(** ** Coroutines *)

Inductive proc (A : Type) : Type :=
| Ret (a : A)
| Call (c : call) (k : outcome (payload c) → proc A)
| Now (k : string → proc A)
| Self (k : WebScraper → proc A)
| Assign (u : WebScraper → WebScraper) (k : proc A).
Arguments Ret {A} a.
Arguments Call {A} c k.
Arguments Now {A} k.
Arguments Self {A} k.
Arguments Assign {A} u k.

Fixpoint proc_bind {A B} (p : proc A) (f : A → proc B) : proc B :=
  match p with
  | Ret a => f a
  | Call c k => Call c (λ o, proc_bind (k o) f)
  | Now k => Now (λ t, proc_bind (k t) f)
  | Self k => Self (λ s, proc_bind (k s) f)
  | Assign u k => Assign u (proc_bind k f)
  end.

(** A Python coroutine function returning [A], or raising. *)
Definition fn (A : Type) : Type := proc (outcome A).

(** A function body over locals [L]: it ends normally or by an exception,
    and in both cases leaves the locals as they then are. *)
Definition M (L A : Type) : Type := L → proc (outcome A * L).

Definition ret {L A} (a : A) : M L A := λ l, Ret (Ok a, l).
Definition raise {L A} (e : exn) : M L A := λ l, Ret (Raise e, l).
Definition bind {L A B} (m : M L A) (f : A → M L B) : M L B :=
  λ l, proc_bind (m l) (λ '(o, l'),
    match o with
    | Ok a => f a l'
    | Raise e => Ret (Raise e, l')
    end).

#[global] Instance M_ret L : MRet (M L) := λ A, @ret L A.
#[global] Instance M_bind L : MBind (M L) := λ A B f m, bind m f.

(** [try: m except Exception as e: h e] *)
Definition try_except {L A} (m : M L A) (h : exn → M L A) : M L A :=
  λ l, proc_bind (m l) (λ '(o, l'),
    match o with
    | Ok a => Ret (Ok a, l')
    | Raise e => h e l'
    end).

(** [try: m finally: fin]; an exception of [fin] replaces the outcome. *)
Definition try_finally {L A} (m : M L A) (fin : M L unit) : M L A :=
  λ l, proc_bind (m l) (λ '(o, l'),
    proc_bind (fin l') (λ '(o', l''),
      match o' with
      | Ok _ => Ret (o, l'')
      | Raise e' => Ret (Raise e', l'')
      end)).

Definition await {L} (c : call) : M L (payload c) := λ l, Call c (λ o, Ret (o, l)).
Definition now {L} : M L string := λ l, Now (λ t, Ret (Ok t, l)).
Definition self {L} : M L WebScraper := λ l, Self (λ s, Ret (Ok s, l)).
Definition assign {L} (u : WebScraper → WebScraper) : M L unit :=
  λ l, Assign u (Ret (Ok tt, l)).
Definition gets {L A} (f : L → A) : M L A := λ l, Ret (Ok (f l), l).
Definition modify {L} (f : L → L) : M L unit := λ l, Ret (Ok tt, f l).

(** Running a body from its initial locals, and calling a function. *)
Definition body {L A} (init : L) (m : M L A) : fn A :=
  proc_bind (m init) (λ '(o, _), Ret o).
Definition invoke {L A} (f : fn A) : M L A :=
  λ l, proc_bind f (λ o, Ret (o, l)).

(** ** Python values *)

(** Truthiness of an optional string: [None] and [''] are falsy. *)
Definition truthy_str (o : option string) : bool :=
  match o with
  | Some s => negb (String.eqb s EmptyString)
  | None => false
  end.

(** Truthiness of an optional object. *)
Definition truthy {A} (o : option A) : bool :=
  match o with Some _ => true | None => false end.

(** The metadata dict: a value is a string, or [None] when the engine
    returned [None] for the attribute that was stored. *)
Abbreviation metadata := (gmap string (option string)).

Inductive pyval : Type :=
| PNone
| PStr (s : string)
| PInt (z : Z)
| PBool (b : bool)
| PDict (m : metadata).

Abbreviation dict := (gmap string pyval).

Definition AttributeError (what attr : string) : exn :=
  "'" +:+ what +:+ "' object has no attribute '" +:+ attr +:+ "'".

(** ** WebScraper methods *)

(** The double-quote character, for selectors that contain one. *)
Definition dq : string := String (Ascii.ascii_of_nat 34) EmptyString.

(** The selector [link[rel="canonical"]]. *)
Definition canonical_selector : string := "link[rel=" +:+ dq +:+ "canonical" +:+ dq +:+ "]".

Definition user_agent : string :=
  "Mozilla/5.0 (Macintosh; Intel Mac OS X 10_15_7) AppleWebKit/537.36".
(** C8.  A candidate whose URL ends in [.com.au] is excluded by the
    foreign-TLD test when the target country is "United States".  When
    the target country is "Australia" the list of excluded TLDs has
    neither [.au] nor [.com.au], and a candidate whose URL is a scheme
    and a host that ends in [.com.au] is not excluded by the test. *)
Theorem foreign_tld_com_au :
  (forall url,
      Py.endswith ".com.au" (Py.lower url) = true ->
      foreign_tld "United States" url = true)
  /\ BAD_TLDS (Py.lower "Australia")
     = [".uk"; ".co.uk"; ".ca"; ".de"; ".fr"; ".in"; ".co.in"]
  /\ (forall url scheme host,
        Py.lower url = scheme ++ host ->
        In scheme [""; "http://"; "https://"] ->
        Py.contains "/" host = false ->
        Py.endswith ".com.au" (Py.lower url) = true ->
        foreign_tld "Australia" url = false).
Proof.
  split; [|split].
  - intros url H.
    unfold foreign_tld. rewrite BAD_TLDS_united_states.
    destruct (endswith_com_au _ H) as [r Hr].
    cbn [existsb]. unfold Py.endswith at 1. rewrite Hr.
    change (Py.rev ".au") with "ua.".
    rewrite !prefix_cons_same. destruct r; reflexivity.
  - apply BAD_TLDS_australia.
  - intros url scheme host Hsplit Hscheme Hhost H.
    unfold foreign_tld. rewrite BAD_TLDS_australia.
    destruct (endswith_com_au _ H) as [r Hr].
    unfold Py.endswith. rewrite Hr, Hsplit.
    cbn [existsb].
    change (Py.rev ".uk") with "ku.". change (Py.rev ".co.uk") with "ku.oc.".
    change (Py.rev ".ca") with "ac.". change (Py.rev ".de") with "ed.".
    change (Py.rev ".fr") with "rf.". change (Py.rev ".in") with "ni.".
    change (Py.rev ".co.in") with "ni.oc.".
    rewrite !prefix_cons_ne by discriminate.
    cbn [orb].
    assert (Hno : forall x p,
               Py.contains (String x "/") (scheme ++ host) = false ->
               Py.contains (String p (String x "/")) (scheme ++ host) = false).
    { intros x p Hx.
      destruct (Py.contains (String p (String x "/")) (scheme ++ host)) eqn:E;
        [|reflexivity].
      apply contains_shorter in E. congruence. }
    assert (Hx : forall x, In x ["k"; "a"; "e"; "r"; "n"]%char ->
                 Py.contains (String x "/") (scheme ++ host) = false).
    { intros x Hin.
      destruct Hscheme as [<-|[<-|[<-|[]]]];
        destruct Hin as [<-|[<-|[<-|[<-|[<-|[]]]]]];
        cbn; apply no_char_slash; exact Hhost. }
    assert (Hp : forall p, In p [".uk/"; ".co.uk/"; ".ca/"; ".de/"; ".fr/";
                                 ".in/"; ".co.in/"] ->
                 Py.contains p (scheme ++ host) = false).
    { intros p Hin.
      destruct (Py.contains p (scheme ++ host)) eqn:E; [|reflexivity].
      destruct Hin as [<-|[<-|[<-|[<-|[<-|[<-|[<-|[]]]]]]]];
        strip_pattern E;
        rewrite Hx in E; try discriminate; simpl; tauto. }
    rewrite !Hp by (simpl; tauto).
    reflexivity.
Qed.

========================================================================

Write the whole listing out again exactly.

(** ** Coroutines *)

Inductive proc (A : Type) : Type :=
| Ret (a : A)
| Call (c : call) (k : outcome (payload c) → proc A)
| Now (k : string → proc A)
| Self (k : WebScraper → proc A)
| Assign (u : WebScraper → WebScraper) (k : proc A).
Arguments Ret {A} a.
Arguments Call {A} c k.
Arguments Now {A} k.
Arguments Self {A} k.
Arguments Assign {A} u k.

Fixpoint proc_bind {A B} (p : proc A) (f : A → proc B) : proc B :=
  match p with
  | Ret a => f a
  | Call c k => Call c (λ o, proc_bind (k o) f)
  | Now k => Now (λ t, proc_bind (k t) f)
  | Self k => Self (λ s, proc_bind (k s) f)
  | Assign u k => Assign u (proc_bind k f)
  end.

(** A Python coroutine function returning [A], or raising. *)
Definition fn (A : Type) : Type := proc (outcome A).

(** A function body over locals [L]: it ends normally or by an exception,
    and in both cases leaves the locals as they then are. *)
Definition M (L A : Type) : Type := L → proc (outcome A * L).

Definition ret {L A} (a : A) : M L A := λ l, Ret (Ok a, l).
Definition raise {L A} (e : exn) : M L A := λ l, Ret (Raise e, l).
Definition bind {L A B} (m : M L A) (f : A → M L B) : M L B :=
  λ l, proc_bind (m l) (λ '(o, l'),
    match o with
    | Ok a => f a l'
    | Raise e => Ret (Raise e, l')
    end).

#[global] Instance M_ret L : MRet (M L) := λ A, @ret L A.
#[global] Instance M_bind L : MBind (M L) := λ A B f m, bind m f.

(** [try: m except Exception as e: h e] *)
Definition try_except {L A} (m : M L A) (h : exn → M L A) : M L A :=
  λ l, proc_bind (m l) (λ '(o, l'),
    match o with
    | Ok a => Ret (Ok a, l')
    | Raise e => h e l'
    end).

(** [try: m finally: fin]; an exception of [fin] replaces the outcome. *)
Definition try_finally {L A} (m : M L A) (fin : M L unit) : M L A :=
  λ l, proc_bind (m l) (λ '(o, l'),
    proc_bind (fin l') (λ '(o', l''),
      match o' with
      | Ok _ => Ret (o, l'')
      | Raise e' => Ret (Raise e', l'')
      end)).

Definition await {L} (c : call) : M L (payload c) := λ l, Call c (λ o, Ret (o, l)).
Definition now {L} : M L string := λ l, Now (λ t, Ret (Ok t, l)).
Definition self {L} : M L WebScraper := λ l, Self (λ s, Ret (Ok s, l)).
Definition assign {L} (u : WebScraper → WebScraper) : M L unit :=
  λ l, Assign u (Ret (Ok tt, l)).
Definition gets {L A} (f : L → A) : M L A := λ l, Ret (Ok (f l), l).
Definition modify {L} (f : L → L) : M L unit := λ l, Ret (Ok tt, f l).

(** Running a body from its initial locals, and calling a function. *)
Definition body {L A} (init : L) (m : M L A) : fn A :=
  proc_bind (m init) (λ '(o, _), Ret o).
Definition invoke {L A} (f : fn A) : M L A :=
  λ l, proc_bind f (λ o, Ret (o, l)).

(** ** Python values *)

(** Truthiness of an optional string: [None] and [''] are falsy. *)
Definition truthy_str (o : option string) : bool :=
  match o with
  | Some s => negb (String.eqb s EmptyString)
  | None => false
  end.

(** Truthiness of an optional object. *)
Definition truthy {A} (o : option A) : bool :=
  match o with Some _ => true | None => false end.

(** The metadata dict: a value is a string, or [None] when the engine
    returned [None] for the attribute that was stored. *)
Abbreviation metadata := (gmap string (option string)).

Inductive pyval : Type :=
| PNone
| PStr (s : string)
| PInt (z : Z)
| PBool (b : bool)
| PDict (m : metadata).

Abbreviation dict := (gmap string pyval).

Definition AttributeError (what attr : string) : exn :=
  "'" +:+ what +:+ "' object has no attribute '" +:+ attr +:+ "'".

(** ** WebScraper methods *)

(** The double-quote character, for selectors that contain one. *)
Definition dq : string := String (Ascii.ascii_of_nat 34) EmptyString.

(** The selector [link[rel="canonical"]]. *)
Definition canonical_selector : string := "link[rel=" +:+ dq +:+ "canonical" +:+ dq +:+ "]".

Definition user_agent : string :=
  "Mozilla/5.0 (Macintosh; Intel Mac OS X 10_15_7) AppleWebKit/537.36".
(** C8.  A candidate whose URL ends in [.com.au] is excluded by the
    foreign-TLD test when the target country is "United States".  When
    the target country is "Australia" the list of excluded TLDs has
    neither [.au] nor [.com.au], and a candidate whose URL is a scheme
    and a host that ends in [.com.au] is not excluded by the test. *)
Theorem foreign_tld_com_au :
  (forall url,
      Py.endswith ".com.au" (Py.lower url) = true ->
      foreign_tld "United States" url = true)
  /\ BAD_TLDS (Py.lower "Australia")
     = [".uk"; ".co.uk"; ".ca"; ".de"; ".fr"; ".in"; ".co.in"]
  /\ (forall url scheme host,
        Py.lower url = scheme ++ host ->
        In scheme [""; "http://"; "https://"] ->
        Py.contains "/" host = false ->
        Py.endswith ".com.au" (Py.lower url) = true ->
        foreign_tld "Australia" url = false).
Proof.
  split; [|split].
  - intros url H.
    unfold foreign_tld. rewrite BAD_TLDS_united_states.
    destruct (endswith_com_au _ H) as [r Hr].
    cbn [existsb]. unfold Py.endswith at 1. rewrite Hr.
    change (Py.rev ".au") with "ua.".
    rewrite !prefix_cons_same. destruct r; reflexivity.
  - apply BAD_TLDS_australia.
  - intros url scheme host Hsplit Hscheme Hhost H.
    unfold foreign_tld. rewrite BAD_TLDS_australia.
    destruct (endswith_com_au _ H) as [r Hr].
    unfold Py.endswith. rewrite Hr, Hsplit.
    cbn [existsb].
    change (Py.rev ".uk") with "ku.". change (Py.rev ".co.uk") with "ku.oc.".
    change (Py.rev ".ca") with "ac.". change (Py.rev ".de") with "ed.".
    change (Py.rev ".fr") with "rf.". change (Py.rev ".in") with "ni.".
    change (Py.rev ".co.in") with "ni.oc.".
    rewrite !prefix_cons_ne by discriminate.
    cbn [orb].
    assert (Hno : forall x p,
               Py.contains (String x "/") (scheme ++ host) = false ->
               Py.contains (String p (String x "/")) (scheme ++ host) = false).
    { intros x p Hx.
      destruct (Py.contains (String p (String x "/")) (scheme ++ host)) eqn:E;
        [|reflexivity].
      apply contains_shorter in E. congruence. }
    assert (Hx : forall x, In x ["k"; "a"; "e"; "r"; "n"]%char ->
                 Py.contains (String x "/") (scheme ++ host) = false).
    { intros x Hin.
      destruct Hscheme as [<-|[<-|[<-|[]]]];
        destruct Hin as [<-|[<-|[<-|[<-|[<-|[]]]]]];
        cbn; apply no_char_slash; exact Hhost. }
    assert (Hp : forall p, In p [".uk/"; ".co.uk/"; ".ca/"; ".de/"; ".fr/";
                                 ".in/"; ".co.in/"] ->
                 Py.contains p (scheme ++ host) = false).
    { intros p Hin.
      destruct (Py.contains p (scheme ++ host)) eqn:E; [|reflexivity].
      destruct Hin as [<-|[<-|[<-|[<-|[<-|[<-|[<-|[]]]]]]]];
        strip_pattern E;
        rewrite Hx in E; try discriminate; simpl; tauto. }
    rewrite !Hp by (simpl; tauto).
    reflexivity.
Qed.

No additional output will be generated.